:: Task item ::
Complete, exact copies of all entries are needed.

:: Saved entries ::
==================================================

Definition letter_or_space (c : ascii) : bool :=
  let n := N_of_ascii (Str.lower_char c) in ((97 <=? n) && (n <=? 122) || (n =? 32))%N.
Definition private_key (s : string) : bool :=
  match Readiness.lit_i "-----begin " s with
  | Some (_, r) => let (run, r) := Readiness.span letter_or_space r in
                   Str.endswith "private key" (Str.lower run) && Str.startswith "-----" r
  | None => false
  end.
Definition none_of (stops : list ascii) (c : ascii) : bool := negb (Str.is_space c || inb Ascii.eqb c stops).
Definition database_url (s : string) : bool :=
  match (r ← Readiness.lit_i "postgres" s;
         let r := match Readiness.lit_i "ql" r.2 with Some (_, r') => r' | None => r.2 end in
         r ← Str.strip_prefix "://" r;
         r ← Readiness.non_empty (Readiness.span (none_of [":"; "/"]%char) r);
         r ← Str.strip_prefix ":" r.2;
         r ← Readiness.non_empty (Readiness.span (none_of ["@"; "/"]%char) r);
         Str.strip_prefix "@" r.2) with Some _ => true | None => false end.
Definition quote : string := String dquote "".
Definition not_quote (c : ascii) : bool := negb (Ascii.eqb c dquote).
Definition secret_field (s : string) : bool :=
  match (r ← Str.strip_prefix quote s;
         r ← Readiness.first_some (map (λ p, Readiness.lit_i p r)
               ["password"; "secret_value"; "access_token"; "refresh_token"; "private_key"]);
         r ← Str.strip_prefix quote r.2;
         r ← Str.strip_prefix ":" (Readiness.span Str.is_space r).2;
         Str.strip_prefix quote (Readiness.span Str.is_space r).2) with
  | Some r => negb (Str.startswith "<" r) && negb (Str.startswith "${" r) &&
              (let (run, r) := Readiness.span not_quote r in Nat.leb 8 (String.length run) && Str.startswith quote r)
  | None => false
  end.
Definition FORBIDDEN_TEXT : list (string * (string -> bool)) := [
  ("-----BEGIN [A-Z ]*PRIVATE KEY-----", private_key);
  ("postgres(?:ql)?://[^\s:/]+:[^\s@/]+@", database_url);
  (dq "(?i)'(?:password|secret_value|access_token|refresh_token|private_key)'\s*:\s*'(?!<|\$\{)[^']{8,}'", secret_field)].

(** ** Values *)

Definition fail {A} (message : string) : res A := raise AssertionError message.
(** [if test: fail(message)] *)
Definition refuse (test : res bool) (message : res string) : res unit :=
  b ← test; if b : bool then m ← message; fail m else Ok tt.
Definition refuse_if (test : res bool) (message : string) : res unit := refuse test (Ok message).

(** [v or []], [v[0]] *)
Definition or_list (v : val) : val := if truthy v then v else VList [].
Definition or_dict (v : val) : val := if truthy v then v else VDict [].
Definition index0 (v : val) : res val :=
  match v with
  | VList (x :: _) => Ok x
  | VList [] => raise IndexError "list index out of range"
  | VStr s => if String.eqb s "" then raise IndexError "string index out of range" else Ok (VStr (Str.take 1 s))
  | VDict _ => raise KeyError "0"
  | _ => raise TypeError ("'" +:+ type_name v +:+ "' object is not subscriptable")
  end.
Definition get_or (v : val) (k : string) : res val := x ← dget v k; Ok (or_list x).
Definition len_ne_1 (v : val) : res bool := n ← py_len v; Ok (negb (n =? 1)).
(** [v[0].get(k) != x] *)
Definition first_ne (v : val) (k : string) (x : val) : res bool := f ← index0 v; get_ne f k x.

(** [v.get(k) is not b] *)
Definition not_bool (v : val) (k : string) (b : bool) : res bool :=
  x ← dget v k; Ok (negb match x with VBool c => Bool.eqb b c | _ => false end).
Definition is_not_none (v : val) (k : string) : res bool := x ← dget v k; Ok (negb (is_none x)).

(** A set of hashable values against a set of strings; a set of pairs, as lists of two *)
Definition set_ne (l : list val) (expected : list val) : res bool :=
  s ← Readiness.py_set l;
  Ok (negb (forallb (λ x, py_in x expected) s && forallb (λ e, py_in e s) expected)).
Definition pair_set (l : list (val * val)) : res (list val) :=
  rmap (λ ab, _ ← check_hash ab.1; _ ← check_hash ab.2; Ok (VList [ab.1; ab.2])) l.
Definition strings (l : list string) : list val := map VStr l.

(** [Counter(l)], and its comparison as a dict *)
Definition counted (l : list val) : res (list (val * Z)) :=
  s ← Readiness.py_set l; Ok (map (λ v, (v, Z.of_nat (Readiness.count_eq v l))) s).
Definition count_of (k : val) (expected : list (string * Z)) : option Z :=
  match k with VStr s => Dict.lookup s expected | _ => None end.
Definition counts_match (counts : list (val * Z)) (expected : list (string * Z)) : bool :=
  Nat.eqb (length counts) (length expected) && forallb (λ kn, bool_decide (count_of kn.1 expected = Some kn.2)) counts.
Definition counts_text (l : list (val * Z)) : res string :=
  s ← py_sorted_by (λ kn, VList [kn.1; VInt kn.2]) l;
  Ok ("{" +:+ Str.join ", " (map (λ kn, repr kn.1 +:+ ": " +:+ Str.of_Z kn.2) s) +:+ "}").
Definition expected_text (l : list (string * Z)) : res string := counts_text (map (λ kn, (VStr kn.1, kn.2)) l).

(** ** The resources of a plan *)

(** The resources of a module and of its children, in order *)
Fixpoint module_resources (m : val) : res (list val) :=
  own ← dget_or m "resources" (VList []); own ← py_iter own;
  below ← match m with
          | VDict d =>
              (fix find (d : list (string * val)) : res (list val) :=
                 match d with
                 | [] => Ok []
                 | (k, x) :: r =>
                     if String.eqb k "child_modules" then
                       match x with
                       | VList l =>
                           (fix go (l : list val) : res (list val) :=
                              match l with [] => Ok [] | c :: l' => a ← module_resources c; b ← go l'; Ok (a ++ b) end) l
                       | VDict [] | VStr EmptyString => Ok []
                       | VDict _ | VStr _ => no_attr (VStr "") "get"
                       | _ => raise TypeError ("'" +:+ type_name x +:+ "' object is not iterable")
                       end
                     else find r
                 end) d
          | _ => Ok []
          end;
  Ok (own ++ below).
Definition get_dict (v : val) (k : string) : res val := dget_or v k (VDict []).
Definition all_resources (plan : val) : res (list val) :=
  p ← get_dict plan "planned_values"; root ← get_dict p "root_module"; module_resources root.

==================================================

:: Solution to this task ::
Definition letter_or_space (c : ascii) : bool :=
  let n := N_of_ascii (Str.lower_char c) in ((97 <=? n) && (n <=? 122) || (n =? 32))%N.
Definition private_key (s : string) : bool :=
  match Readiness.lit_i "-----begin " s with
  | Some (_, r) => let (run, r) := Readiness.span letter_or_space r in
                   Str.endswith "private key" (Str.lower run) && Str.startswith "-----" r
  | None => false
  end.
Definition none_of (stops : list ascii) (c : ascii) : bool := negb (Str.is_space c || inb Ascii.eqb c stops).
Definition database_url (s : string) : bool :=
  match (r ← Readiness.lit_i "postgres" s;
         let r := match Readiness.lit_i "ql" r.2 with Some (_, r') => r' | None => r.2 end in
         r ← Str.strip_prefix "://" r;
         r ← Readiness.non_empty (Readiness.span (none_of [":"; "/"]%char) r);
         r ← Str.strip_prefix ":" r.2;
         r ← Readiness.non_empty (Readiness.span (none_of ["@"; "/"]%char) r);
         Str.strip_prefix "@" r.2) with Some _ => true | None => false end.
Definition quote : string := String dquote "".
Definition not_quote (c : ascii) : bool := negb (Ascii.eqb c dquote).
Definition secret_field (s : string) : bool :=
  match (r ← Str.strip_prefix quote s;
         r ← Readiness.first_some (map (λ p, Readiness.lit_i p r)
               ["password"; "secret_value"; "access_token"; "refresh_token"; "private_key"]);
         r ← Str.strip_prefix quote r.2;
         r ← Str.strip_prefix ":" (Readiness.span Str.is_space r).2;
         Str.strip_prefix quote (Readiness.span Str.is_space r).2) with
  | Some r => negb (Str.startswith "<" r) && negb (Str.startswith "${" r) &&
              (let (run, r) := Readiness.span not_quote r in Nat.leb 8 (String.length run) && Str.startswith quote r)
  | None => false
  end.
Definition FORBIDDEN_TEXT : list (string * (string -> bool)) := [
  ("-----BEGIN [A-Z ]*PRIVATE KEY-----", private_key);
  ("postgres(?:ql)?://[^\s:/]+:[^\s@/]+@", database_url);
  (dq "(?i)'(?:password|secret_value|access_token|refresh_token|private_key)'\s*:\s*'(?!<|\$\{)[^']{8,}'", secret_field)].

(** ** Values *)

Definition fail {A} (message : string) : res A := raise AssertionError message.
(** [if test: fail(message)] *)
Definition refuse (test : res bool) (message : res string) : res unit :=
  b ← test; if b : bool then m ← message; fail m else Ok tt.
Definition refuse_if (test : res bool) (message : string) : res unit := refuse test (Ok message).

(** [v or []], [v[0]] *)
Definition or_list (v : val) : val := if truthy v then v else VList [].
Definition or_dict (v : val) : val := if truthy v then v else VDict [].
Definition index0 (v : val) : res val :=
  match v with
  | VList (x :: _) => Ok x
  | VList [] => raise IndexError "list index out of range"
  | VStr s => if String.eqb s "" then raise IndexError "string index out of range" else Ok (VStr (Str.take 1 s))
  | VDict _ => raise KeyError "0"
  | _ => raise TypeError ("'" +:+ type_name v +:+ "' object is not subscriptable")
  end.
Definition get_or (v : val) (k : string) : res val := x ← dget v k; Ok (or_list x).
Definition len_ne_1 (v : val) : res bool := n ← py_len v; Ok (negb (n =? 1)).
(** [v[0].get(k) != x] *)
Definition first_ne (v : val) (k : string) (x : val) : res bool := f ← index0 v; get_ne f k x.

(** [v.get(k) is not b] *)
Definition not_bool (v : val) (k : string) (b : bool) : res bool :=
  x ← dget v k; Ok (negb match x with VBool c => Bool.eqb b c | _ => false end).
Definition is_not_none (v : val) (k : string) : res bool := x ← dget v k; Ok (negb (is_none x)).

(** A set of hashable values against a set of strings; a set of pairs, as lists of two *)
Definition set_ne (l : list val) (expected : list val) : res bool :=
  s ← Readiness.py_set l;
  Ok (negb (forallb (λ x, py_in x expected) s && forallb (λ e, py_in e s) expected)).
Definition pair_set (l : list (val * val)) : res (list val) :=
  rmap (λ ab, _ ← check_hash ab.1; _ ← check_hash ab.2; Ok (VList [ab.1; ab.2])) l.
Definition strings (l : list string) : list val := map VStr l.

(** [Counter(l)], and its comparison as a dict *)
Definition counted (l : list val) : res (list (val * Z)) :=
  s ← Readiness.py_set l; Ok (map (λ v, (v, Z.of_nat (Readiness.count_eq v l))) s).
Definition count_of (k : val) (expected : list (string * Z)) : option Z :=
  match k with VStr s => Dict.lookup s expected | _ => None end.
Definition counts_match (counts : list (val * Z)) (expected : list (string * Z)) : bool :=
  Nat.eqb (length counts) (length expected) && forallb (λ kn, bool_decide (count_of kn.1 expected = Some kn.2)) counts.
Definition counts_text (l : list (val * Z)) : res string :=
  s ← py_sorted_by (λ kn, VList [kn.1; VInt kn.2]) l;
  Ok ("{" +:+ Str.join ", " (map (λ kn, repr kn.1 +:+ ": " +:+ Str.of_Z kn.2) s) +:+ "}").
Definition expected_text (l : list (string * Z)) : res string := counts_text (map (λ kn, (VStr kn.1, kn.2)) l).

(** ** The resources of a plan *)

(** The resources of a module and of its children, in order *)
Fixpoint module_resources (m : val) : res (list val) :=
  own ← dget_or m "resources" (VList []); own ← py_iter own;
  below ← match m with
          | VDict d =>
              (fix find (d : list (string * val)) : res (list val) :=
                 match d with
                 | [] => Ok []
                 | (k, x) :: r =>
                     if String.eqb k "child_modules" then
                       match x with
                       | VList l =>
                           (fix go (l : list val) : res (list val) :=
                              match l with [] => Ok [] | c :: l' => a ← module_resources c; b ← go l'; Ok (a ++ b) end) l
                       | VDict [] | VStr EmptyString => Ok []
                       | VDict _ | VStr _ => no_attr (VStr "") "get"
                       | _ => raise TypeError ("'" +:+ type_name x +:+ "' object is not iterable")
                       end
                     else find r
                 end) d
          | _ => Ok []
          end;
  Ok (own ++ below).
Definition get_dict (v : val) (k : string) : res val := dget_or v k (VDict []).
Definition all_resources (plan : val) : res (list val) :=
  p ← get_dict plan "planned_values"; root ← get_dict p "root_module"; module_resources root.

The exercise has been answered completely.